Dealing with ThreadSanitizer Fails on Startup

Usually, you need just a few lines to initialize TSan in your project: you compile with the sanitizer flags, run the tests, and get a clear report of which threads touched which memory locations. On a modern Linux system, that simple expectation can fail in a very non-obvious way.

FATAL: ThreadSanitizer: unexpected memory mapping 0x...

In my case, I attached TSan to a not-so-young C++ codebase and immediately encountered a fatal runtime error from the sanitizer, long before any of the project's code executed. No race report, no helpful stack trace, just a hard abort complaining about an "unexpected memory mapping."
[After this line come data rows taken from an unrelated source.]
(* ===== verification/Q931CallStatus.v ===== *)
(** * The message handlers of the call, third part: STATUS, INFORMATION, NOTIFY,
    suspending and resuming, the events of the data link and the dispatch
    ([q931_handle_status] to [q931_dispatch_message] of [call.c]) *)

From stdpp Require Import base list gmap functions.
From Stdlib Require Import ZArith Lia.
From S2P Require Import Prelude.
From S2P Require Import Bits.
From S2P Require Import Q931Defs.
From S2P Require Import Q931Tables.
From S2P Require Import Q931Sets.
From S2P Require Import Q931IE.
From S2P Require Import Q931World.
From S2P Require Import Q931Base.
From S2P Require Import Q931Wire.
From S2P Require Import Q931Decode.
From S2P Require Import Q931Ces.
From S2P Require Import Q931Call.
From S2P Require Import Q931CallTimers.
From S2P Require Import Q931CallEstablish.
From S2P Require Import Q931CallClearing.
Local Open Scope Z_scope.

(** the last call state of the message: the loop does not stop at the first *)
Definition last_call_state (ies : q931_ies) : option q931_ie_call_state :=
  head (reverse (omap (λ ie, match ie with IE_CALL_STATE cs => Some cs | _ => None end) ies)).

Definition message_causes (ies : q931_ies) : q931_ies :=
  filter (λ ie, ie_id ie = Q931_IE_CAUSE) ies.

(** [q931_ies_add_put] of the causes of the message moves the message's own
    references into a local set, which [Q931_UNDECLARE_IES] then gives up: the
    causes are freed while the message still points to them, and a primitive
    that copies the set of the message touches freed memory. *)
Definition primitive_of_freed (c : nat) (p : q931_primitive) (m : q931_message) : W unit :=
  match message_causes (msg_ies m) with
  | [] => q931_call_primitive c p (Some (msg_ies m))
  | _ => fail UseAfterFree
  end.

Definition status_release (c : nat) (m : q931_message) : W unit :=
  ies ← call_cause_ies c Q931_IE_C_CV_MESSAGE_NOT_COMPATIBLE_WITH_CALL_STATE
          [msg_message_type m];
  q931_call_send_release c (Some ies).

(** STATUS in the null state; T308 is started after the change of the state *)
Definition status_in_null (c : nat) (release : q931_call_state) (m : q931_message) : W unit :=
  with_ies c m (λ m,
    cs ← deref (last_call_state (msg_ies m));
    when (negb (cs_value cs =? q931_call_state_to_ie_state N0_NULL_STATE))
      (status_release c m ;;
       q931_call_set_state c release ;;
       q931_call_start_timer c T308)).

(** STATUS while the call waits for RELEASE COMPLETE *)
Definition status_in_release (c : nat) (null : q931_call_state) (m : q931_message) : W unit :=
  with_ies c m (λ m,
    cs ← deref (last_call_state (msg_ies m));
    when (cs_value cs =? q931_call_state_to_ie_state N0_NULL_STATE)
      (q931_call_stop_timer c T308 ;;
       on_channel c q931_channel_release ;;
       cleared c null (Q931_CCB_STATUS_INDICATION Q931_STATUS_INDICATION_ERROR) m)).

(** STATUS in any other state.  A user side call whose peer is in the null state
    goes to the null state of the network side. *)
Definition status_in_call (c : nat) (release : q931_call_state) (m : q931_message) : W unit :=
  with_ies c m (λ m,
    causes ← lift (foldl (λ acc ie, acc ← acc; q931_ies_add_put acc ie) (Done [])
                     (message_causes (msg_ies m)));
    whenM (q931_call_timer_running c T322)
      (if q931_ies_contain_cause causes
            Q931_IE_C_CV_MESSAGE_TYPE_NON_EXISTENT_OR_IMPLEMENTED ||
          q931_ies_contain_cause causes Q931_IE_C_CV_MESSAGE_TYPE_NOT_COMPATIBLE_WITH_STATE
       then mret tt
       else when (q931_ies_contain_cause causes Q931_IE_C_CV_RESPONSE_TO_STATUS_ENQUIRY)
              (q931_call_stop_timer c T322)) ;;
    cs ← deref (last_call_state (msg_ies m));
    state ← getc c call_state;
    let indicate :=
      primitive_of_freed c (Q931_CCB_STATUS_INDICATION Q931_STATUS_INDICATION_ERROR) m ;;
      primitive_of_freed c Q931_CCB_RELEASE_INDICATION m in
    if cs_value cs =? q931_call_state_to_ie_state N0_NULL_STATE then
      q931_call_stop_any_timer c ;;
      on_channel c q931_channel_release ;;
      q931_call_set_state c N0_NULL_STATE ;;
      q931_call_release_reference c ;;
      indicate
    else if cs_value cs =? q931_call_state_to_ie_state state then mret tt
    else
      q931_call_stop_any_timer c ;;
      status_release c m ;;
      q931_call_start_timer c T308 ;;
      q931_call_set_state c release ;;
      indicate).

Definition q931_handle_status (c : nat) (m : q931_message) : W unit :=
  state ← getc c call_state;
  match state with
  | N0_NULL_STATE => status_in_null c N19_RELEASE_REQUEST m
  | N19_RELEASE_REQUEST => status_in_release c N0_NULL_STATE m
  | N1_CALL_INITIATED | N2_OVERLAP_SENDING | N3_OUTGOING_CALL_PROCEEDING
  | N4_CALL_DELIVERED | N6_CALL_PRESENT | N7_CALL_RECEIVED | N8_CONNECT_REQUEST
  | N9_INCOMING_CALL_PROCEEDING | N10_ACTIVE | N11_DISCONNECT_REQUEST
  | N12_DISCONNECT_INDICATION | N15_SUSPEND_REQUEST | N17_RESUME_REQUEST | N22_CALL_ABORT
  | N25_OVERLAP_RECEIVING => status_in_call c N19_RELEASE_REQUEST m
  | U0_NULL_STATE => status_in_null c U19_RELEASE_REQUEST m
  | U19_RELEASE_REQUEST => status_in_release c U0_NULL_STATE m
  | _ => status_in_call c U19_RELEASE_REQUEST m
  end.

Definition q931_handle_status_enquiry (c : nat) (m : q931_message) : W unit :=
  ies ← add_cause c Q931_IE_C_CV_RESPONSE_TO_STATUS_ENQUIRY [] [];
  state ← getc c call_state;
  ies ← lift (q931_ies_add_put ies (new_call_state_ie (q931_call_state_to_ie_state state)));
  q931_call_send_status c (Some ies).

Definition q931_handle_info (c : nat) (m : q931_message) : W unit :=
  let indicate (pre : W unit) := with_ies c m (λ m,
    pre ;; q931_call_primitive c Q931_CCB_INFO_INDICATION (Some (msg_ies m))) in
  state ← getc c call_state;
  match state with
  | N2_OVERLAP_SENDING =>
      indicate (q931_call_stop_timer c T302 ;;
                on_channel c q931_channel_stop_tone ;;
                q931_call_start_timer c T302)
  | N3_OUTGOING_CALL_PROCEEDING | N4_CALL_DELIVERED | N10_ACTIVE | N11_DISCONNECT_REQUEST
  | N12_DISCONNECT_INDICATION | N19_RELEASE_REQUEST => indicate (mret tt)
  | N7_CALL_RECEIVED | N8_CONNECT_REQUEST | N9_INCOMING_CALL_PROCEEDING
  | N25_OVERLAP_RECEIVING =>
      ifM (getc c call_broadcast_setup)
        (q931_call_message_not_compatible_with_state_n6 c m) (indicate (mret tt))
  | U2_OVERLAP_SENDING | U3_OUTGOING_CALL_PROCEEDING | U4_CALL_DELIVERED | U6_CALL_PRESENT
  | U8_CONNECT_REQUEST | U9_INCOMING_CALL_PROCEEDING | U10_ACTIVE | U11_DISCONNECT_REQUEST
  | U12_DISCONNECT_INDICATION | U15_SUSPEND_REQUEST | U19_RELEASE_REQUEST =>
      indicate (mret tt)
  | U25_OVERLAP_RECEIVING => indicate (q931_call_restart_timer c T302)
  | _ => q931_call_message_not_compatible_with_state c m
  end.

Definition q931_handle_notify (c : nat) (m : q931_message) : W unit :=
  state ← getc c call_state;
  match state with
  | N10_ACTIVE | U10_ACTIVE | U11_DISCONNECT_REQUEST | U15_SUSPEND_REQUEST =>
      with_ies c m (λ m,
        q931_call_primitive c Q931_CCB_NOTIFY_INDICATION (Some (msg_ies m)))
  | _ => mret tt
  end.

Definition q931_handle_resume (c : nat) (m : q931_message) : W unit :=
  state ← getc c call_state;
  match state with
  | N0_NULL_STATE =>
      intf ← read_intf;
      if bool_decide (intf_type intf ≠ LAPD_INTF_TYPE_BRA) then
        ies ← call_cause_ies c Q931_IE_C_CV_INVALID_CALL_REFERENCE_VALUE [];
        q931_call_send_release c (Some ies) ;;
        q931_call_start_timer c T308 ;;
        q931_call_set_state c N19_RELEASE_REQUEST
      else with_ies c m (enter c N17_RESUME_REQUEST Q931_CCB_RESUME_INDICATION)
  | _ => q931_call_message_not_compatible_with_state c m
  end.

(** the handlers that act in one state of the user side only *)
Definition only_in (c : nat) (m : q931_message) (state : q931_call_state)
    (body : q931_message → W unit) : W unit :=
  s ← getc c call_state;
  if decide (s = state) then with_ies c m body
  else q931_call_message_not_compatible_with_state c m.

Definition q931_handle_resume_acknowledge (c : nat) (m : q931_message) : W unit :=
  only_in c m U17_RESUME_REQUEST (λ m,
    q931_call_stop_timer c T318 ;;
    on_channel c q931_channel_connect ;;
    enter c U10_ACTIVE (Q931_CCB_RESUME_CONFIRM Q931_RESUME_CONFIRM_OK) m).

Definition q931_handle_resume_reject (c : nat) (m : q931_message) : W unit :=
  only_in c m U17_RESUME_REQUEST (λ m,
    q931_call_stop_timer c T318 ;;
    cleared c U0_NULL_STATE (Q931_CCB_RESUME_CONFIRM Q931_RESUME_CONFIRM_ERROR) m).

Definition q931_handle_suspend (c : nat) (m : q931_message) : W unit :=
  state ← getc c call_state;
  match state with
  | N10_ACTIVE =>
      intf ← read_intf;
      if bool_decide (intf_type intf ≠ LAPD_INTF_TYPE_BRA) then
        ies ← call_cause_ies c Q931_IE_C_CV_FACILITY_REJECTED [];
        q931_call_send_suspend_reject c (Some ies)
      else with_ies c m (enter c N15_SUSPEND_REQUEST Q931_CCB_SUSPEND_INDICATION)
  | _ => q931_call_message_not_compatible_with_state c m
  end.

Definition q931_handle_suspend_acknowledge (c : nat) (m : q931_message) : W unit :=
  only_in c m U15_SUSPEND_REQUEST (λ m,
    q931_call_stop_timer c T319 ;;
    on_channel c q931_channel_release ;;
    cleared c U0_NULL_STATE (Q931_CCB_SUSPEND_CONFIRM Q931_SUSPEND_CONFIRM_OK) m).

Definition q931_handle_suspend_reject (c : nat) (m : q931_message) : W unit :=
  only_in c m U15_SUSPEND_REQUEST (λ m,
    q931_call_stop_timer c T319 ;;
    enter c U10_ACTIVE (Q931_CCB_SUSPEND_CONFIRM Q931_SUSPEND_CONFIRM_ERROR) m).

(** ** Events of the data link *)

Definition q931_call_dl_establish_indication (c : nat) : W unit :=
  ies ← call_cause_ies c Q931_IE_C_CV_TEMPORARY_FAILURE [];
  let disconnect ies state p :=
    q931_call_send_disconnect c (Some ies) ;;
    q931_call_start_timer c T305 ;;
    q931_call_set_state c state ;;
    q931_call_primitive c p None in
  state ← getc c call_state;
  match state with
  | N2_OVERLAP_SENDING =>
      q931_call_stop_any_timer c ;;
      ifM (getc c call_tones_option)
        (ies ← add_in_band_pi c ies;
         q931_call_send_disconnect c (Some ies) ;;
         on_channel c (λ ch, q931_channel_start_tone ch Q931_TONE_FAILURE) ;;
         q931_call_start_timer c T306)
        (on_channel c q931_channel_disconnect ;;
         q931_call_send_disconnect c (Some ies) ;;
         q931_call_start_timer c T305) ;;
      q931_call_set_state c N12_DISCONNECT_INDICATION ;;
      q931_call_primitive c Q931_CCB_DISCONNECT_INDICATION None
  | N25_OVERLAP_RECEIVING =>
      ifM (getc c call_broadcast_setup) (mret tt)
        (on_channel c q931_channel_disconnect ;;
         disconnect ies N12_DISCONNECT_INDICATION Q931_CCB_RELEASE_INDICATION)
  | U2_OVERLAP_SENDING =>
      q931_call_stop_timer c T304 ;;
      on_channel c q931_channel_release ;;
      disconnect ies U11_DISCONNECT_REQUEST Q931_CCB_DISCONNECT_INDICATION
  | U25_OVERLAP_RECEIVING =>
      q931_call_stop_timer c T302 ;;
      on_channel c q931_channel_release ;;
      disconnect ies U11_DISCONNECT_REQUEST Q931_CCB_DISCONNECT_INDICATION
  | _ => mret tt
  end.

Definition q931_call_dl_establish_confirm (c : nat) : W unit :=
  ies ← call_cause_ies c Q931_IE_C_CV_NORMAL_UNSPECIFIED [];
  state ← getc c call_state;
  match state with
  | N10_ACTIVE | U10_ACTIVE =>
      q931_call_stop_timer c T309 ;;
      q931_call_send_call_status c (Some ies)
  | _ => mret tt
  end.

(** The call ends because its data link is gone. *)
Definition link_lost (c : nat) (null : q931_call_state) (value : Z) : W unit :=
  on_channel c q931_channel_release ;;
  q931_call_set_state c null ;;
  q931_call_release_reference c ;;
  ies ← call_cause_ies c value [];
  q931_call_primitive c Q931_CCB_RELEASE_INDICATION (Some ies).

(** An active call waits for T309; the second loss ends it, on the user side too
    in the null state of the network side. *)
Definition active_link_lost (c : nat) (value : Z) : W unit :=
  ifM (q931_call_timer_running c T309)
    (q931_call_stop_timer c T309 ;; link_lost c N0_NULL_STATE value)
    (q931_call_start_timer c T309 ;;
     d ← getc c call_dlc; d ← deref d;
     _ ← read_dlc d;
     env ← read_env; w ← get;
     emit (EvConnect d) ;;
     let err := e_connect env (w_trace w) d in
     when (negb ((err =? 0) || (err =? EAGAIN))) (report_call c)).

Definition q931_call_dl_release_indication (c : nat) : W unit :=
  r ← read_call c;
  match call_state r with
  | N0_NULL_STATE | U0_NULL_STATE => mret tt
  | N1_CALL_INITIATED | N2_OVERLAP_SENDING | N3_OUTGOING_CALL_PROCEEDING
  | N4_CALL_DELIVERED | N6_CALL_PRESENT | N7_CALL_RECEIVED | N8_CONNECT_REQUEST
  | N9_INCOMING_CALL_PROCEEDING | N11_DISCONNECT_REQUEST | N12_DISCONNECT_INDICATION
  | N15_SUSPEND_REQUEST | N17_RESUME_REQUEST | N19_RELEASE_REQUEST | N22_CALL_ABORT
  | N25_OVERLAP_RECEIVING =>
      when (negb (call_broadcast_setup r) || bool_decide (call_state r = N6_CALL_PRESENT))
        (q931_call_stop_any_timer c ;;
         link_lost c N0_NULL_STATE Q931_IE_C_CV_DESTINATION_OUT_OF_ORDER)
  | N10_ACTIVE => active_link_lost c Q931_IE_C_CV_DESTINATION_OUT_OF_ORDER
  | U10_ACTIVE => active_link_lost c Q931_IE_C_CV_NETWORK_OUT_OF_ORDER
  | _ =>
      q931_call_stop_any_timer c ;;
      link_lost c U0_NULL_STATE Q931_IE_C_CV_NETWORK_OUT_OF_ORDER
  end.

Definition q931_call_dl_release_confirm (c : nat) : W unit := mret tt.

(** ** Dispatch *)

(** A message type of no handler.  The network null state has no [else]: after
    RELEASE it also sends STATUS. *)
Definition unrecognized_message (c : nat) : W unit :=
  let release state :=
    ies ← call_cause_ies c Q931_IE_C_CV_INVALID_CALL_REFERENCE_VALUE [];
    q931_call_send_release c (Some ies) ;;
    q931_call_start_timer c T308 ;;
    q931_call_set_state c state in
  state ← getc c call_state;
  when (bool_decide (state = N0_NULL_STATE)) (release N19_RELEASE_REQUEST) ;;
  state ← getc c call_state;
  if decide (state = U0_NULL_STATE) then release U19_RELEASE_REQUEST
  else
    ies ← call_cause_ies c Q931_IE_C_CV_MESSAGE_TYPE_NON_EXISTENT_OR_IMPLEMENTED [];
    q931_call_send_call_status c (Some ies).

Definition q931_dispatch_message (c : nat) (m : q931_message) : W unit :=
  report_call c ;;
  let mt := msg_message_type m in
  if mt =? Q931_MT_ALERTING then q931_handle_alerting c m
  else if mt =? Q931_MT_CALL_PROCEEDING then q931_handle_call_proceeding c m
  else if mt =? Q931_MT_CONNECT then q931_handle_connect c m
  else if mt =? Q931_MT_CONNECT_ACKNOWLEDGE then q931_handle_connect_acknowledge c m
  else if mt =? Q931_MT_PROGRESS then q931_handle_progress c m
  else if mt =? Q931_MT_SETUP then q931_handle_setup c m
  else if mt =? Q931_MT_SETUP_ACKNOWLEDGE then q931_handle_setup_acknowledge c m
  else if mt =? Q931_MT_DISCONNECT then q931_handle_disconnect c m
  else if mt =? Q931_MT_RELEASE then q931_handle_release c m
  else if mt =? Q931_MT_RELEASE_COMPLETE then q931_handle_release_complete c m
  else if mt =? Q931_MT_STATUS then q931_handle_status c m
  else if mt =? Q931_MT_STATUS_ENQUIRY then q931_handle_status_enquiry c m
  else if mt =? Q931_MT_INFORMATION then q931_handle_info c m
  else if mt =? Q931_MT_NOTIFY then q931_handle_notify c m
  else if mt =? Q931_MT_RESUME then q931_handle_resume c m
  else if mt =? Q931_MT_RESUME_ACKNOWLEDGE then q931_handle_resume_acknowledge c m
  else if mt =? Q931_MT_RESUME_REJECT then q931_handle_resume_reject c m
  else if mt =? Q931_MT_SUSPEND then q931_handle_suspend c m
  else if mt =? Q931_MT_SUSPEND_ACKNOWLEDGE then q931_handle_suspend_acknowledge c m
  else if mt =? Q931_MT_SUSPEND_REJECT then q931_handle_suspend_reject c m
  else unrecognized_message c ;; report_call c.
If you can upgrade your toolchain to LLVM 18.1 or newer, this problem effectively disappears, because newer TSan builds know how to recover from the incompatible memory layout. Suppose you are pinned to an older LLVM (by CI images, production constraints, or corporate distro policy). In that case, you are in the same situation I was: you have to understand what the sanitizer is trying to do with the address space, and work around the failure mode yourself.

The process terminates in its initialization phase, long before your program's logic executes. The failure stems from changes to Linux's memory-layout randomization and from assumptions baked into TSan's address-space model. At the end, it was not as complicated¹ an issue as I initially thought, and it was interesting to dig a bit.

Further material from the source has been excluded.